Don’t make work work

spade
When Play Becomes Work:
[Via elearningpost]

Shankar Vedantam explores the widely accepted belief that extrinsic rewards can get people to do things. Research studies, Vedantam shows, points the other way around — external rewards kills the inner drive.

“External rewards and punishments are counterproductive when it comes to activities that are meaningful — tasks that telegraph something about a person’s intellectual abilities, generosity, courage or values. People will voluntarily perform intellectually arduous work, for example, because it gives them pleasure to solve a puzzle or win a game of wits.”

For this to work, there needs to be a way for the telegraphing to get disbursed throughout the community and allow others to know about the intellectual abilities, etc.

If this is not done, most people will feel like schmucks, taking on arduous work with no real group compensation. The reward does not have to be much. Intellipedia just used a small spade.

In fact, it works better when the reward is something small, almost frivolous, when the reward is for the work done, not when the work is done for the reward.

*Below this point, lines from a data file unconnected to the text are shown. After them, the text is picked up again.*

(* ===== verification/PgLeases.v ===== *)
(** * Concurrency leases in PostgreSQL rows

    [mutateLease] against the in-memory [acquireState]: a sound row is the image
    of a key of leases indexed by digest, an acquisition on the row is the
    acquisition on the image, and it keeps the row sound, so the strict checks
    never refuse a row written by a strict acquisition. *)

From S2P Require Import Prelude GoTime GoHash Errors Keys Policy.
From S2P Require Import MemoryState MemoryLeases PgState PgTokens.

Local Open Scope Z_scope.

(** The digest under which [Acquire] files a lease identifier. *)
Definition leaseDigest (leaseID : string) : string := hexEncode (sha256 leaseID).

Lemma hexDigit_lower z : 0 <= z < 16 -> lowerHexByte (byte_of (hexDigit z)) = true.
Proof.
  intros H. assert (exists n, (n < 16)%nat /\ z = Z.of_nat n) as (n & Hn & ->)
    by (exists (Z.to_nat z); lia).
  do 16 (destruct n as [|n]; [reflexivity|]). lia.
Qed.

Lemma leaseDigest_valid leaseID : validLeaseDigest (leaseDigest leaseID) = true.
Proof.
  unfold validLeaseDigest, leaseDigest, strlen. rewrite hexEncode_length, sha256_length. simpl.
  pose proof (sha256_bytes leaseID) as H. induction H as [|b bs Hb _ IH]; simpl; [done|].
  unfold is_byte in Hb. rewrite !hexDigit_lower by zlia. done.
Qed.

(** ** Rows as keys of leases *)

Definition ls_of (l : persistedLease) : leaseState :=
  mkLeaseState (pl_Cost l) (toUTC (ofUnixMicro (pl_ExpiresMicros l))).
(** The members of an object, decoded one after the other into a struct; an
    unknown name is an error when [strict], and skipped otherwise. *)
Section Struct.
Context {A : Type} (fields : list string) (strict : bool) (store : string -> json -> A -> option A).

Fixpoint decodeMembers (ms : list (string * json)) (a : A) : option A :=
  match ms with
  | [] => Some a
  | (name, v) :: rest =>
      match fieldNamed fields name with
      | Some f => match store f v a with Some a => decodeMembers rest a | None => None end
      | None => if strict then None else decodeMembers rest a
      end
  end.

Definition decodeStruct (a : A) (j : json) : option A :=
  match j with JNull => Some a | JObject ms => decodeMembers ms a | _ => None end.
End Struct.
(** The year, the month and the day of its parts. *)
Lemma civil_of_parts era c q y doy :
  0 <= c <= 3 -> 0 <= q <= 24 -> 0 <= y <= 3 -> 0 <= doy <= 365 -> (doy = 365 -> y = 3 /\ (q = 24 -> c = 3)) ->
  let mp := (5 * doy + 2) / 153 in
  let month := if mp <? 10 then mp + 3 else mp - 9 in
  let day := doy - (153 * mp + 2) / 5 + 1 in
  let start := era * 400 + 100 * c + 4 * q + y in
  let year := if month <=? 2 then start + 1 else start in
  daysFromCivil year month day = era * 146097 + 36524 * c + 1461 * q + 365 * y + doy - 719468 /\
  1 <= month <= 12 /\ 1 <= day <= daysIn month year.
Proof.
  intros Hc Hq Hy Hdoy Hleap mp month day start year.
  destruct (month_parts doy Hdoy) as (Hm & Hmp & H1 & H2 & H3). fold mp in Hm, Hmp, H1, H2, H3. fold month in Hm, Hmp, H2, H3. fold day in H1, H2, H3.
  split_and!; try lia.
  - unfold daysFromCivil. rewrite Hmp.
    replace (if month <=? 2 then year - 1 else year) with start by (unfold year; destruct (month <=? 2); lia).
    assert (start mod 400 = 100 * c + 4 * q + y) as -> by (unfold start; zlia).
    replace (start / 400) with era by (unfold start; zlia).
    replace ((100 * c + 4 * q + y) / 4) with (25 * c + q) by zlia. replace ((100 * c + 4 * q + y) / 100) with c by zlia.
    unfold day. lia.
  - destruct (Z.eq_dec month 2) as [E|E].
    + unfold daysIn. rewrite E. simpl. destruct (H2 E) as [?|[-> Hlast]]; [destruct (isLeap year); lia|].
      destruct (Hleap Hlast) as [-> Hcq]. replace (isLeap year) with true; [lia|]. symmetry.
      unfold isLeap, year. rewrite E. simpl. unfold start. apply andb_true_iff. split; [apply Z.eqb_eq; zlia|].
      apply orb_true_iff. destruct (Z.eq_dec q 24) as [->|]; [right; rewrite Hcq by done; apply Z.eqb_eq; zlia|].
      left. apply negb_true_iff, Z.eqb_neq. clear - Hq n Hc. replace (_ + 3 + 1) with ((4 * era + c) * 100 + (4 * q + 4)) by lia. rewrite Z.add_comm, Z_mod_plus_full, Z.mod_small by lia. lia.
    + specialize (H3 E). unfold daysIn in *. destruct (Z.eqb_spec month 2); [done|]. exact H3.
Qed.

(** A day splits into the parts of its 400 years. *)
Lemma civil_parts days :
  let '(year, month, day) := civilFromDays days in
  daysFromCivil year month day = days /\ 1 <= month <= 12 /\ 1 <= day <= daysIn month year.
Proof.
  unfold civilFromDays. set (z := days + 719468). set (era := z / 146097). set (doe := z mod 146097).
  assert (0 <= doe < 146097) as Hdoe by (apply Z.mod_pos_bound; lia).
  assert (z = era * 146097 + doe) as Hz by (unfold era, doe; rewrite (Z.div_mod z 146097) at 1 by lia; lia).
  set (c := Z.min 3 (doe / 36524)). set (doc := doe - 36524 * c).
  assert (0 <= c <= 3 /\ 0 <= doc <= 36524 /\ (c < 3 -> doc < 36524)) as (Hc & Hdoc & Hdoc') by (unfold doc, c; zlia).
  set (q := doc / 1461). set (doq := doc - 1461 * q).
  assert (0 <= q <= 24 /\ 0 <= doq <= 1460 /\ (q = 24 -> c < 3 -> doq < 1460)) as (Hq & Hdoq & Hdoq') by (unfold doq, q; zlia).
  set (y := Z.min 3 (doq / 365)). set (doy := doq - 365 * y).
  assert (0 <= y <= 3 /\ 0 <= doy <= 365 /\ (y < 3 -> doy < 365) /\ (y = 3 -> q = 24 -> c < 3 -> doy < 365)) as (Hy & Hdoy & Hd1 & Hd2)
    by (unfold doy, y; zlia).
  pose proof (civil_of_parts era c q y doy Hc Hq Hy Hdoy ltac:(lia)) as H. cbv zeta in H. cbv zeta. destruct H as (E & Hm & Hday).
  split_and!; try done; try lia.
Qed.

(** ** A time is read back *)

#[local] Arguments String.append !_ _ / : simpl nomatch.

Lemma in_range_true lo hi z : lo <= z <= hi -> in_range lo hi z = true.
Proof. intros H. unfold in_range. by rewrite (proj2 (Z.leb_le _ _)), (proj2 (Z.leb_le _ _)) by lia. Qed.

Lemma padded_spec width : forall n, 0 <= n < 10 ^ Z.of_nat width ->
  len (padded width n) = width /\ all_bytes (in_range 48 57) (padded width n) = true /\ digitsValue 0 (padded width n) = n.
Proof.
  induction width as [|width IH]; intros n Hn; [simpl in *; split_and!; try done; lia|].
  rewrite Nat2Z.inj_succ, Z.pow_succ_r in Hn by lia. destruct (IH (n / 10)) as (Hl & Ha & Hv); [zlia|].
  assert (0 <= n mod 10 < 10) by (apply Z.mod_pos_bound; lia). cbn [padded].
  rewrite length_string_app, Hl, all_bytes_app, Ha, digitsValue_app, Hv. cbn [len text all_bytes digitsValue].
  rewrite byte_of_digit by lia. split_and!; [lia| |zlia]. cbn. rewrite andb_true_r. apply in_range_true. lia.
Qed.

Lemma getnum_padded fixed n rest : 0 <= n < 100 -> getnum fixed (padded 2 n +:+ rest) = Some (n, rest).
Proof.
  intros Hn. cbn [padded String.append text]. unfold getnum.
  assert (isDigit (digit (n / 10 mod 10)) = true /\ isDigit (digit (n mod 10)) = true) as [-> ->].
  { split; apply in_range_true; rewrite byte_of_digit; zlia. }
  cbn [negb]. rewrite !byte_of_digit by zlia. do 2 f_equal. zlia.
Qed.

Lemma getYear_padded n rest : 0 <= n <= 9999 -> getYear (padded 4 n +:+ rest) = Some (n, rest).
Proof.
  intros Hn. destruct (padded_spec 4 n ltac:(simpl; lia)) as (_ & Ha & Hv). cbn [padded String.append text] in *.
  unfold getYear, allDigits, text in *. by rewrite Ha, Hv.
Qed.

Lemma expect_char z c rest : byte_of c = z -> expect z (String c EmptyString +:+ rest) = Some rest.
Proof. intros <-. unfold expect, at_byte. simpl. by rewrite Z.eqb_refl. Qed.
(** ** The transaction *)

(** The statements of a transaction that only atomic batches send. *)
Record AtomicStatements (W : Type) := mkAtomicStatements {
  (** pg_advisory_xact_lock of two 32-bit numbers *)
  lockCommand : Context W -> Z -> Z -> M W (option error);
  (** the intent digest of a command, and its receipt when it is within the limit *)
  selectCommand : Context W -> list Z -> Z -> M W (result error (option (list Z * option string)));
  (** pg_advisory_xact_lock of a 64-bit number *)
  lockBucket : Context W -> Z -> M W (option error);
  clockTimestamp : Context W -> M W (result error Time);
  (** the digests of the command and of its intent, and the receipt *)
  insertCommand : Context W -> list Z -> list Z -> string -> M W (option error)
}.
Arguments mkAtomicStatements {W} _ _ _ _ _.
Arguments lockCommand {W} _ _ _ _.
Arguments selectCommand {W} _ _ _ _.
Arguments lockBucket {W} _ _ _.
Arguments clockTimestamp {W} _ _.
Arguments insertCommand {W} _ _ _ _ _.

(** [int32] reinterpretation of four big-endian bytes. *)
Definition i32 (z : Z) : Z := (z + 2147483648) mod 4294967296 - 2147483648.
Definition commandLock (command : list Z) : Z * Z :=
  let word bs := i32 (foldl (fun acc b => acc * 256 + b) 0 bs) in
  (word (take 4 command), word (take 4 (drop 4 command))).

Definition microTime (t : Time) : Time := toUTC (ofUnixMicro (UnixMicro t)).

(** The latest time that the buckets have observed. *)
Definition effectiveNow (now : Time) (states : list (option persistedState)) : Time :=
  foldl (fun now s =>
    match s with
    | Some s => if UnixMicro now <? ps_ObservedMicros s then toUTC (ofUnixMicro (ps_ObservedMicros s)) else now
    | None => now
    end) now states.

Definition stampPostgres (d : Decision) (r : Request) : Decision :=
  mkDecision (Allowed d) (Remaining d) (dec_Limit d) (Reset d) (RetryAfter d) (dec_Reason d) "postgres"
    (revision (req_Policy r)).

(** A bucket with capacity in a rejected command gets its debit back. *)
Definition restoreDebit (now : Time) (state : persistedState) (d : Decision) (r : Request) : Decision :=
  if negb (Allowed d) then d else
  let tokens := ps_Tokens state +u Cost r in
  mkDecision false tokens (dec_Limit d)
    (Add now (tokenDuration (Limit (req_Policy r) -u tokens) (ps_Remainder state) (req_Policy r)))
    (RetryAfter d) ReasonAtomicRejected (dec_Backend d) (dec_PolicyRevision d).

Fixpoint restoreDebits (now : Time) (states : list persistedState) (ds : list Decision) (rs : list Request)
    : list Decision :=
  match states, ds, rs with
  | s :: states, d :: ds, r :: rs => restoreDebit now s d r :: restoreDebits now states ds rs
  | _, _, _ => []
  end.
(* ===== verification/PgBatch.v ===== *)
(** * The outcome of an atomic batch

    On buckets that hold sound rows the batch decides every bucket at one time,
    and the receipt of what it decided fits its column and is read back, on a
    retry, as the same decision. *)

From S2P Require Import Prelude GoTime GoHash Errors Keys Policy Backend GoJson JsonFacts Rfc3339.
From S2P Require Import MemoryState TokenBucket MemoryContract PgState PgTokens PgRows PgCodec PgWire PgStore PgLaws PgHistory AtomicBatch PgAtomic PgReceipts.

Local Open Scope string_scope.
Local Open Scope Z_scope.

#[local] Arguments String.append !_ _ / : simpl nomatch.

(** ** The size of a receipt *)

Lemma decimalDigits_size f : forall n, (len (decimalDigits f n) <= f)%nat.
Proof.
  induction f as [|f IH]; intros n; [done|]. cbn [decimalDigits]. case_match; [simpl; lia|].
  rewrite length_string_app. specialize (IH (n / 10)). cbn [len text]. lia.
Qed.

Lemma formatInt_length n : (len (formatInt n) <= 21)%nat.
Proof.
  unfold formatInt, formatUint. pose proof (decimalDigits_size 20 n). pose proof (decimalDigits_size 20 (- n)).
  destruct (n <? 0); cbn [len]; lia.
Qed.

Lemma quote_length s : all_bytes plainByte s = true -> len (quote s) = (len s + 2)%nat.
Proof.
  intros Hs. unfold quote. rewrite (proj1 (plain_quote s Hs)). cbn [len]. rewrite length_string_app. cbn [len text]. lia.
Qed.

There is a great story (it may be from HP) whose details I can not recall. Essentially, an engineer walked into the boss’s office and let him know that a big project was complete. To show his pleasure, the boss picked up some incidental object in the office (like a hammer) and gave the engineer the first Golden Hammer award.

The group passed the award around whenever someone did something outstanding. The rewards have to help strengthen the connections, not break them.